## Exercise
Set down, please, exactly the lines below that run from the line with "- destruct c;" to the line with "(class_of DecimalAxis) GetValue)", both lines included.

## Extracted records
(** Lines 159-162: every metric gets the evaluation model, and the
    embeddings when it has that attribute. *)
Definition configure_metric (ragas_llm : LangchainLLMWrapper)
    (ragas_embeddings : LangchainEmbeddingsWrapper) (m : Metric) : Metric :=
  mkMetric (metric_name m) (Some ragas_llm)
           (if has_embeddings_attr ext (metric_name m)
            then Some ragas_embeddings else metric_embeddings m).

(** Lines 203-220: reading the scores out of the evaluation result.
    Returns the new value of [scores_dict]. *)
Definition read_scores (res : EvaluationResult) (scores_dict : Dict.t score)
  : M (Dict.t score) :=
  match res with
  | ResultWithScores scores_obj =>
      match scores_obj with
      | ScoresList (d :: _) => print MsgSuccessFromList ;; ret d
      | ScoresList [] => print (MsgUnexpectedScores "list") ;; ret scores_dict
      | ScoresWithToDict ty =>
          d <- call (ToDict ty) (scores_to_dict ext ty) ;;
          print MsgSuccessFromObject ;; ret d
      | ScoresDict d => print MsgSuccessFromDict ;; ret d
      | ScoresOther ty => print (MsgUnexpectedScores ty) ;; ret scores_dict
      end
  | ResultWithoutScores => print MsgNoScoresAttribute ;; ret scores_dict
  end.

(** Lines 184-220: the body of the [try] of one question.  Returns the
    new value of [scores_dict]. *)
Definition score_question (mets : list Metric) (ragas_run_config : RunConfig)
    (rag_chain : RagChain) (retriever : Retriever) (row : Dict.t string)
  : M (Dict.t score) :=
  q1 <- getitem "question" row ;;
  response <- rag_chain_invoke rag_chain q1 ;;
  q2 <- getitem "question" row ;;
  retrieved_docs <- call (RetrieverInvoke retriever q2)
                         (retriever_invoke ext retriever q2) ;;
  let contexts := map page_content retrieved_docs in
  q3 <- getitem "question" row ;;
  gt <- getitem "ground_truth" row ;;
  let single_question_dataset :=
    mkDataset [q3] [response] [contexts] [gt] in
  res <- call (Evaluate single_question_dataset mets true ragas_run_config)
              (ragas_evaluate ext single_question_dataset mets true
                              ragas_run_config) ;;
  read_scores res nan_scores.

(** Lines 180-230: the body of the loop over the questions.  Returns
    [combination_scores] after the append. *)
Definition evaluate_question (mets : list Metric) (ragas_run_config : RunConfig)
    (rag_chain : RagChain) (retriever : Retriever) (num_questions : nat)
    (combination_scores : list (Dict.t score))
    (indexed_row : nat * Dict.t string) : M (list (Dict.t score)) :=
  let '(index, row) := indexed_row in
  print (MsgEvaluatingQuestion (index + 1) num_questions) ;;
  try_except_finally nan_scores
    (score_question mets ragas_run_config rag_chain retriever row)
    (fun e => print (MsgFailedByException (String.substring 0 100 e)))
    (fun scores_dict =>
       let final_scores := final_scores_of scores_dict in
       call (Recorded final_scores) (fun w => (Ok tt, w)) ;;
       print MsgPause180 ;;
       sleep 180 ;;
       ret (combination_scores ++ [final_scores])).

(** Lines 238-243: one line per averaged metric. *)
Definition print_average (u : unit) (item : string * cell) : M unit :=
  let '(metric, x) := item in
  if String.eqb metric "combination_name" then ret tt
  else match x with
       | Num (Some v) => print (MsgAverage metric v)
       | Num None => print (MsgAverageFailed metric)
       | Str _ => raise "ValueError"
       end.

(** Lines 166-249: the body of the loop over the presets.  Returns
    [all_results] after the append. *)
Definition evaluate_configuration (original_docs : list Document)
    (mets : list Metric) (ragas_run_config : RunConfig)
    (eval_dataset_pd : DataFrame string) (num_configs : nat)
    (all_results : list (Dict.t cell))
    (indexed_config : nat * config) : M (list (Dict.t cell)) :=
  let '(i, cfg) := indexed_config in
  print MsgBanner ;;
  print (MsgEvaluatingConfig (i + 1) num_configs (name cfg)) ;;
  print (MsgHyperparameters (chunk_size cfg) (top_k cfg) (temperature cfg)) ;;
  print MsgBanner ;;
  '(rag_chain, retriever) <-
    create_rag_chain original_docs (temperature cfg) (top_k cfg)
                     (chunk_size cfg) ;;
  combination_scores <-
    for_each (evaluate_question mets ragas_run_config rag_chain retriever
                                (nrows eval_dataset_pd))
             (iterrows EmptyString eval_dataset_pd) [] ;;
  let avg_scores_df := average_scores combination_scores (name cfg) in
  print MsgAverageHeader ;;
  for_each print_average avg_scores_df tt ;;
  (if (i <? num_configs - 1)%nat
   then print MsgDashes ;; print MsgExtraPause300 ;; print MsgDashes ;;
        sleep 300
   else ret tt) ;;
  ret (all_results ++ [avg_scores_df]).

Definition run_evaluation (original_docs : list Document)
  : M (option (DataFrame cell)) :=
  '(ragas_llm, ragas_embeddings) <- configure_ragas_dependencies ;;
  match ragas_llm, ragas_embeddings with
  | Some llm, Some emb =>
      let ragas_run_config := mkRunConfig 1 in
      let configs := get_manual_hyperparameter_configs in
      let eval_dataset_pd := create_evaluation_dataset in
      let mets := map (configure_metric llm emb) metrics in
      let num_configs := List.length configs in
      all_results <-
        for_each (evaluate_configuration original_docs mets ragas_run_config
                                         eval_dataset_pd num_configs)
                 (combine (seq 0 num_configs) configs) [] ;;
      match final_results all_results with
      | Some df => ret (Some df)
      | None => raise "KeyError"
      end
  | _, _ => ret None
  end.

End Script.
(** X6. On the hardware range the trigger reading grows strictly with the
    sample and stays between 0 and 1: for samples [a < b] the doubles
    returned denote rationals [0 <= qa < qb <= 1]. *)
Theorem decimal_trigger_monotone (self_a self_b : DecimalTriggerState.t) :
  DecimalTriggerState.VAR_MIN <= DecimalTriggerState.__value self_a ->
  DecimalTriggerState.__value self_a < DecimalTriggerState.__value self_b ->
  DecimalTriggerState.__value self_b <= DecimalTriggerState.VAR_MAX ->
  exists qa qb,
    trigger_value_Q self_a = Some qa
    /\ trigger_value_Q self_b = Some qb
    /\ (0 <= qa)%Q /\ (qa < qb)%Q /\ (qb <= 1)%Q.
Proof.
  intros Hlo Hlt Hhi.
  destruct (decimal_trigger_on_line self_a ltac:(lia)) as (qa & Ea & Ba).
  destruct (decimal_trigger_on_line self_b ltac:(lia)) as (qb & Eb & Bb).
  exists qa, qb. split; [exact Ea|]. split; [exact Eb|].
  pose proof (trigger_line_step _ _ Hlt) as Hstep.
  apply Qabs_Qle_condition in Ba, Bb.
  assert (Hab : (qa < qb)%Q).
  { change half_ulp with (1 # 18014398509481984)%Q in *. lra. }
  split; [|split; [exact Hab|]].
  - (* the least sample gives exactly 0 *)
    destruct (Z.eq_dec (DecimalTriggerState.__value self_a)
                DecimalTriggerState.VAR_MIN) as [Hmin|Hne].
    + rewrite trigger_value_Q_raw, Hmin in Ea. vm_compute in Ea.
      injection Ea as <-. apply Qle_refl.
    + pose proof (trigger_line_step DecimalTriggerState.VAR_MIN
                    (DecimalTriggerState.__value self_a) ltac:(lia)) as H0.
      assert (Hz : (trigger_line DecimalTriggerState.VAR_MIN == 0)%Q)
        by reflexivity.
      change half_ulp with (1 # 18014398509481984)%Q in *. lra.
  - (* the greatest sample gives exactly 1 *)
    destruct (Z.eq_dec (DecimalTriggerState.__value self_b)
                DecimalTriggerState.VAR_MAX) as [Hmax|Hne].
    + rewrite trigger_value_Q_raw, Hmax in Eb. vm_compute in Eb.
      injection Eb as <-. discriminate.
    + pose proof (trigger_line_step (DecimalTriggerState.__value self_b)
                    DecimalTriggerState.VAR_MAX ltac:(lia)) as H1.
      assert (Hone : (trigger_line DecimalTriggerState.VAR_MAX == 1)%Q)
        by reflexivity.
      change half_ulp with (1 # 18014398509481984)%Q in *. lra.
Qed.

Lemma decimal_trigger_monotone_witness :
  exists qa qb,
    trigger_value_Q (DecimalTriggerState.mk 0 (-32768)) = Some qa
    /\ trigger_value_Q (DecimalTriggerState.mk 0 (-32767)) = Some qb
    /\ (0 <= qa)%Q /\ (qa < qb)%Q /\ (qb <= 1)%Q.
Proof.
  apply (decimal_trigger_monotone (DecimalTriggerState.mk 0 (-32768))
           (DecimalTriggerState.mk 0 (-32767)));
    unfold DecimalTriggerState.VAR_MIN, DecimalTriggerState.VAR_MAX; cbn; lia.
Defined.

(** A new axis, sample by sample over the hardware range. *)
Lemma fresh_axis_checked :
  forallb_from fresh_axis_ok DecimalAxisState.VAR_MIN (Z.to_nat 65536) = true.
Proof. vm_compute. reflexivity. Qed.

(** X7. A new [DecimalAxisState] (zero reference 0), on every sample of the
    hardware range: the samples from -1310 to 1310 read as the integer [0];
    a larger sample reads as a double above 0.04 and at most 1; a smaller
    one as a double below -0.04 and at least -1. *)
Theorem fresh_axis_reading (raw tm : Z) :
  DecimalAxisState.VAR_MIN <= raw <= DecimalAxisState.VAR_MAX ->
  let reading :=
    returned DecimalAxisState.value
      (after (DecimalAxisState.process_event (mkEvent tm raw))
         DecimalAxisState.__init__) in
  (- rest_band <= raw <= rest_band -> reading = Ok (PyInt 0))
  /\ (rest_band < raw ->
      exists x q, reading = Ok (PyFloat x) /\ Q_of_float x = Some q
        /\ (1 # 25 < q)%Q /\ (q <= 1)%Q)
  /\ (raw < - rest_band ->
      exists x q, reading = Ok (PyFloat x) /\ Q_of_float x = Some q
        /\ (-1 <= q)%Q /\ (q < - (1 # 25))%Q).
Proof.
  intros Hraw reading. subst reading.
  change (after (DecimalAxisState.process_event (mkEvent tm raw))
            DecimalAxisState.__init__)
    with (DecimalAxisState.mk 0 raw).
  pose proof (forallb_from_spec _ _ _ fresh_axis_checked raw) as H.
  unfold fresh_axis_ok in H.
  assert (Hin : DecimalAxisState.VAR_MIN <= raw
                < DecimalAxisState.VAR_MIN + Z.of_nat (Z.to_nat 65536)).
  { rewrite Z2Nat.id by lia.
    unfold DecimalAxisState.VAR_MIN, DecimalAxisState.VAR_MAX in *. lia. }
  specialize (H Hin). clear Hin. unfold rest_band in *.
  destruct (returned DecimalAxisState.value (DecimalAxisState.mk 0 raw))
    as [[n|x]|e]; [| |discriminate H].
  - apply andb_true_iff in H as [H Hhi]. apply andb_true_iff in H as [Hn Hlo].
    apply Z.eqb_eq in Hn. apply Z.leb_le in Hlo, Hhi. subst n.
    split; [reflexivity|]. split; intros Hout; lia.
  - destruct (Q_of_float x) as [q|] eqn:Eq; [|discriminate H].
    apply orb_true_iff in H as [H|H];
      apply andb_true_iff in H as [H H3];
      apply andb_true_iff in H as [H1 H2].
    + apply Z.ltb_lt in H1. apply negb_true_iff in H2.
      apply Qle_bool_iff in H3.
      assert (H2' : (1 # 25 < q)%Q).
      { apply Qnot_le_lt. intros Hle. apply Qle_bool_iff in Hle. congruence. }
      split; [intros; lia|]. split.
      * intros _. exists x, q. repeat split; assumption.
      * intros; lia.
    + apply Z.ltb_lt in H1. apply Qle_bool_iff in H2.
      apply negb_true_iff in H3.
      assert (H3' : (q < - (1 # 25))%Q).
      { apply Qnot_le_lt. intros Hle. apply Qle_bool_iff in Hle. congruence. }
      split; [intros; lia|]. split.
      * intros; lia.
      * intros _. exists x, q. repeat split; assumption.
Qed.

Lemma fresh_axis_reading_witness :
  returned DecimalAxisState.value
    (after (DecimalAxisState.process_event (mkEvent 3 (-1310)))
       DecimalAxisState.__init__) = Ok (PyInt 0)
  /\ exists x q,
       returned DecimalAxisState.value
         (after (DecimalAxisState.process_event (mkEvent 3 1311))
            DecimalAxisState.__init__) = Ok (PyFloat x)
       /\ Q_of_float x = Some q /\ (1 # 25 < q)%Q /\ (q <= 1)%Q.
Proof.
  split.
  - apply (fresh_axis_reading (-1310) 3);
      unfold DecimalAxisState.VAR_MIN, DecimalAxisState.VAR_MAX, rest_band;
      lia.
  - apply (fresh_axis_reading 1311 3);
      unfold DecimalAxisState.VAR_MIN, DecimalAxisState.VAR_MAX, rest_band;
      lia.
Defined.

(* --------------------------------------------------------------------- *)
(** *** The directional pad, further *)

Lemma land15_bits (code n : Z) :
  0 <= n ->
  Z.testbit (Z.land code 15) n = if n <? 4 then Z.testbit code n else false.
Proof.
  intros Hn. rewrite Z.land_spec. change 15 with (Z.ones 4).
  destruct (Z.ltb_spec n 4).
  - rewrite Z.ones_spec_low by lia. apply andb_true_r.
  - rewrite Z.ones_spec_high by lia. apply andb_false_r.
Qed.

(** The position string decides the four direction bits of a code that has
    no two opposite directions set. *)
Lemma dpad_value_decides (c1 c2 : Z) :
  hat_code c1 = true -> hat_code c2 = true ->
  returned DPadState.value (DPadState.mk c1)
  = returned DPadState.value (DPadState.mk c2) ->
  Z.testbit c1 0 = Z.testbit c2 0 /\ Z.testbit c1 1 = Z.testbit c2 1
  /\ Z.testbit c1 2 = Z.testbit c2 2 /\ Z.testbit c1 3 = Z.testbit c2 3.
Proof.
  unfold hat_code. rewrite !dpad_value_bits. intros H1 H2 H.
  apply Ok_inj in H. revert H1 H2 H.
  destruct (Z.testbit c1 0), (Z.testbit c1 1), (Z.testbit c1 2),
    (Z.testbit c1 3), (Z.testbit c2 0), (Z.testbit c2 1), (Z.testbit c2 2),
    (Z.testbit c2 3); cbn; intros H1 H2 H;
    try discriminate; repeat split.
Qed.

(** X8. [DPadState.value()] always has two characters and reads the four low
    bits of the code only; on hat codes (no two opposite directions at
    once) it tells the codes apart: equal strings mean equal low bits. *)
Theorem dpad_value_low_bits :
  (forall code position,
     returned DPadState.value (DPadState.mk code) = Ok position ->
     String.length position = 2%nat)
  /\ (forall code,
        returned DPadState.value (DPadState.mk code)
        = returned DPadState.value (DPadState.mk (Z.land code 15)))
  /\ (forall c1 c2,
        hat_code c1 = true -> hat_code c2 = true ->
        returned DPadState.value (DPadState.mk c1)
        = returned DPadState.value (DPadState.mk c2) ->
        Z.land c1 15 = Z.land c2 15).
Proof.
  split; [|split].
  - intros code position H. rewrite dpad_value_bits in H.
    apply Ok_inj in H. now subst position.
  - intros code. rewrite !dpad_value_bits, !land15_bits by lia. reflexivity.
  - intros c1 c2 H1 H2 H.
    destruct (dpad_value_decides c1 c2 H1 H2 H) as (B0 & B1 & B2 & B3).
    apply Z.bits_inj'. intros n Hn. rewrite !land15_bits by exact Hn.
    destruct (Z.ltb_spec n 4) as [Hlt|]; [|reflexivity].
    assert (Hcases : n = 0 \/ n = 1 \/ n = 2 \/ n = 3) by lia.
    destruct Hcases as [->|[->|[->| ->]]]; assumption.
Qed.

Lemma dpad_value_low_bits_witness :
  String.length "ur" = 2%nat
  /\ Z.land 19 15 = Z.land 3 15.
Proof.
  destruct dpad_value_low_bits as (Hlen & _ & Hinj).
  split.
  - apply (Hlen 3). reflexivity.
  - apply Hinj; reflexivity.
Defined.

(* --------------------------------------------------------------------- *)
(** *** What can raise *)

(** X11. With samples of the hardware range where a call divides by the
    constant range (the sample a [DecimalTriggerState] holds, the sample an
    event brings to a [PulledTriggerState]), the one call that can raise is
    reading a calibrated axis, by [value()] or by the instance called, and
    it leaves the instance as it was.  No [process_event], [clear()] or
    [zero()] of any class raises, nor does reading any other class. *)
Theorem only_axis_reading_raises (v : variant) (c : call (class_of v))
    (self : Self (class_of v)) (e : exn) :
  samples_in_range v c self ->
  fst (perform (class_of v) c self) = Raise e ->
  v = DecimalAxis
  /\ (c = GetValue \/ c = Poll)
  /\ after (perform (class_of v) c) self = self.
Proof.
  intros _ H.
  destruct v;
    try (destruct c; cbn in H; discriminate H).
  split; [reflexivity|]. split.
  - destruct c; try (cbn in H; discriminate H); auto.
  - change (after (perform DecimalAxisState.cls c) self = self).
    rewrite (decimal_axis_perform c self).
    destruct c; try (cbn in H; discriminate H); reflexivity.
Qed.

Lemma only_axis_reading_raises_witness :
  DecimalAxis = DecimalAxis
  /\ (@GetValue (class_of DecimalAxis) = GetValue
      \/ @GetValue (class_of DecimalAxis) = Poll)
  /\ after (perform (class_of DecimalAxis) GetValue)
       (DecimalAxisState.mk 32767 9)
     = DecimalAxisState.mk 32767 9.
Proof.
  apply (only_axis_reading_raises DecimalAxis GetValue
           (DecimalAxisState.mk 32767 9) ZeroDivisionError).
  - exact I.
  - reflexivity.
Defined.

## Written reply
  - destruct c; try (cbn in H; discriminate H); auto.
  - change (after (perform DecimalAxisState.cls c) self = self).
    rewrite (decimal_axis_perform c self).
    destruct c; try (cbn in H; discriminate H); reflexivity.
Qed.

Lemma only_axis_reading_raises_witness :
  DecimalAxis = DecimalAxis
  /\ (@GetValue (class_of DecimalAxis) = GetValue
      \/ @GetValue (class_of DecimalAxis) = Poll)
  /\ after (perform (class_of DecimalAxis) GetValue)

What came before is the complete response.